Sodium isoascorbate is the chemical name and most common alternative name for sodium erythorbate. It is a salt of erythorbic acid used as a preservative and antioxidant in many foods.
Is E316 the same as sodium erythorbate?
Yes, E316 is the European food additive code for sodium erythorbate and sodium isoascorbate. It indicates that the substance is an antioxidant.
What is sodium erythorbate made from?
Sodium erythorbate is typically produced through the fermentation of sugars, such as those derived from corn, cane sugar, or beets. An urban legend claims it is made from earthworms, but this is false.
Does sodium erythorbate have vitamin C properties?
No, while sodium erythorbate is a stereoisomer of sodium ascorbate (vitamin C), it has no vitamin C nutritional activity.
Is sodium erythorbate safe to eat?
Yes, regulatory bodies like the U.S. FDA and the Joint FAO/WHO Expert Committee on Food Additives (JECFA) have generally recognized sodium erythorbate as safe (GRAS) for consumption at approved levels.

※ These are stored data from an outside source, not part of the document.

(* ===== verification/CText.v ===== *)
(** * CText: texts and the numbers in them

    What the plugins use of the C++ library on texts: lists of character codes, decimal
    and hexadecimal digits, the integers that [std::stoi] and [std::stoull] read, and
    [find] of a text in a text. *)
From stdpp Require Import base strings option list numbers.
From Stdlib Require Import ZArith Lia.
From S2P Require Import Prelude AdapterExtend.
#[local] Open Scope Z_scope.
#[local] Open Scope cint_scope.

Definition Text := list Z.

Definition is_space (c : Z) : bool := (c =? 32) || ((9 <=? c) && (c <=? 13)).

(** ** Numbers in texts *)

Definition value_of (base : Z) (digits : list Z) : Z := fold_left (fun v d => v * base + d) digits 0.

(** The digits at the front of a text, in base 10 or 16, and the rest. *)
Definition hex_digit (c : Z) : option Z :=
  if is_digit c then Some (c - 48)
  else if (65 <=? c) && (c <=? 70) then Some (c - 55)
  else if (97 <=? c) && (c <=? 102) then Some (c - 87)
  else None.
Definition decimal_digit (c : Z) : option Z := if is_digit c then Some (c - 48) else None.

Fixpoint digits_of (digit : Z -> option Z) (text : Text) : list Z * Text :=
  match text with
  | c :: rest =>
      match digit c with
      | Some d => let (ds, rest) := digits_of digit rest in (d :: ds, rest)
      | None => ([], text)
      end
  | [] => ([], [])
  end.

Definition skip_spaces : Text -> Text :=
  fix go text := match text with c :: rest => if is_space c then go rest else text | [] => [] end.

(** The sign of a number, and what is behind it. *)
Definition scan_sign (text : Text) : bool * Text :=
  match text with
  | 45 :: rest => (true, rest)
  | 43 :: rest => (false, rest)
  | _ => (false, text)
  end.

(** The [0x] in front of a hexadecimal number. *)
Definition skip_0x (text : Text) : Text :=
  match text with
  | 48 :: x :: ((c :: _) as rest) =>
      if (x .| 32 =? 120) && match hex_digit c with Some _ => true | None => false end then rest else text
  | _ => text
  end.

(** [strtol] and the like: the sign and the absolute value of the number at the front of
    a text; behind spaces and a sign, in base 16 also behind [0x]. *)
Definition scan_int (base : Z) (text : Text) : option (bool * Z) :=
  let (negative, text) := scan_sign (skip_spaces text) in
  let (ds, _) := if base =? 16 then digits_of hex_digit (skip_0x text) else digits_of decimal_digit text in
  if (length ds =? 0)%nat then None else Some (negative, value_of base ds).

(** [std::stoi]: [None] where it throws. *)
Definition stoi (base : Z) (text : Text) : option Z :=
  match scan_int base text with
  | Some (negative, v) =>
      let v := if negative then - v else v in
      if (-2147483648 <=? v) && (v <=? INT_MAX) then Some v else None
  | None => None
  end.

(** [std::stoull]: a negative number wraps around. *)
Definition stoull (base : Z) (text : Text) : option Z :=
  match scan_int base text with
  | Some (negative, v) => if SIZE_MAX <? v then None else Some (u64 (if negative then - v else v))
  | None => None
  end.

(** [std::to_string(int)]. *)
Definition int_text (n : Z) : Text := if n <? 0 then 45 :: decimal (- n) else decimal n.

(** ** Searching *)

(** The rest of a text behind a prefix. *)
Fixpoint behind (s text : Text) : option Text :=
  match s, text with
  | [], _ => Some text
  | c :: s, d :: text => if c =? d then behind s text else None
  | _, [] => None
  end.

(** [text.find(s)]: what is before the first occurrence and what is behind it. *)
Fixpoint find_text (s text : Text) : option (Text * Text) :=
  match behind s text with
  | Some rest => Some ([], rest)
  | None =>
      match text with
      | [] => None
      | c :: text => (fun '(a, b) => (c :: a, b)) <$> find_text s text
      end
  end.

(** What is in front of the first character of a set, or the whole text. *)
Fixpoint until (set : Z -> bool) (text : Text) : Text :=
  match text with
  | [] => []
  | c :: text => if set c then [] else c :: until set text
  end.

(** ** Lemmas *)

Lemma behind_app s text : behind s (s ++ text) = Some text.
Proof. induction s as [|c s IH]; cbn; [done|]. by rewrite Z.eqb_refl. Qed.

Lemma behind_ok s text rest : behind s text = Some rest <-> text = s ++ rest.
Proof.
  split; [|intros ->; apply behind_app]. revert text. induction s as [|c s IH]; intros [|d text]; cbn; try done; try congruence.
  destruct (Z.eqb_spec c d) as [->|]; [|done]. intros H. f_equal. by apply IH.
Qed.

(** The first occurrence, when [s] starts with a character that is not before it. *)
Lemma find_text_first c s a b : c ∉ a -> find_text (c :: s) (a ++ (c :: s) ++ b) = Some (a, b).
Proof.
  induction a as [|x a IH]; intros Hc.
  - cbn [app]. cbn [find_text]. change (c :: s ++ b) with ((c :: s) ++ b). by rewrite behind_app.
  - apply not_elem_of_cons in Hc as [Hx Ha]. cbn [app find_text behind].
    replace (c =? x) with false by lia. cbn [app] in IH. rewrite IH by done. done.
Qed.

(** A text of digits, of the number it spells. *)
Lemma accumulate_value text : forall a v,
  accumulate text a = Some v ->
  digits_of decimal_digit text = (map (fun c => c - 48) text, []) /\
  fold_left (fun v d => v * 10 + d) (map (fun c => c - 48) text) a = v.
Proof.
  induction text as [|c text IH]; intros a v H; cbn in *; [by injection H as ->|].
  destruct ((c <? 48) || (57 <? c)) eqn:E; [done|]. destruct (INT_MAX <? a * 10 + (c - 48)); [done|].
  destruct (IH _ _ H) as (-> & Hf). split; [|done].
  unfold decimal_digit, is_digit. by replace ((48 <=? c) && (c <=? 57)) with true by lia.
Qed.

(** A digit is neither a space nor a sign. *)
Lemma scan_digit c text : 48 <= c <= 57 -> scan_sign (skip_spaces (c :: text)) = (false, c :: text).
Proof.
  intros Hc. cbn [skip_spaces]. replace (is_space c) with false by (unfold is_space; lia).
  unfold scan_sign. destruct c as [|c|c]; [done| |done]. repeat (destruct c as [c|c|]; try done). all: lia.
Qed.

Lemma stoi_decimal n : 0 <= n <= INT_MAX -> stoi 10 (decimal n) = Some n.
Proof.
  intros Hn. destruct (decimal_shape n Hn) as (c & rest & Ed & _ & Hacc & Hall).
  destruct (accumulate_value _ _ _ Hacc) as (Hds & Hv). rewrite Ed in *. apply list.Forall_cons in Hall as [Hc _].
  unfold stoi, scan_int. rewrite scan_digit by done. change (10 =? 16) with false. cbv iota.
  rewrite Hds. cbn [map length Nat.eqb]. unfold value_of. cbn [map] in Hv. rewrite Hv.
  unfold INT_MAX in *. by replace ((-2147483648 <=? n) && (n <=? 2147483647)) with true by lia.
Qed.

Why is sodium erythorbate used in cured meats?
It is used to accelerate the curing process, stabilize the desirable pink color of cured meat, and inhibit the formation of harmful nitrosamines.
What are some common foods that contain sodium erythorbate?
Sodium erythorbate is found in processed meats, such as hot dogs and bacon, as well as in canned fruits and vegetables, soft drinks, and beverages to prevent oxidation.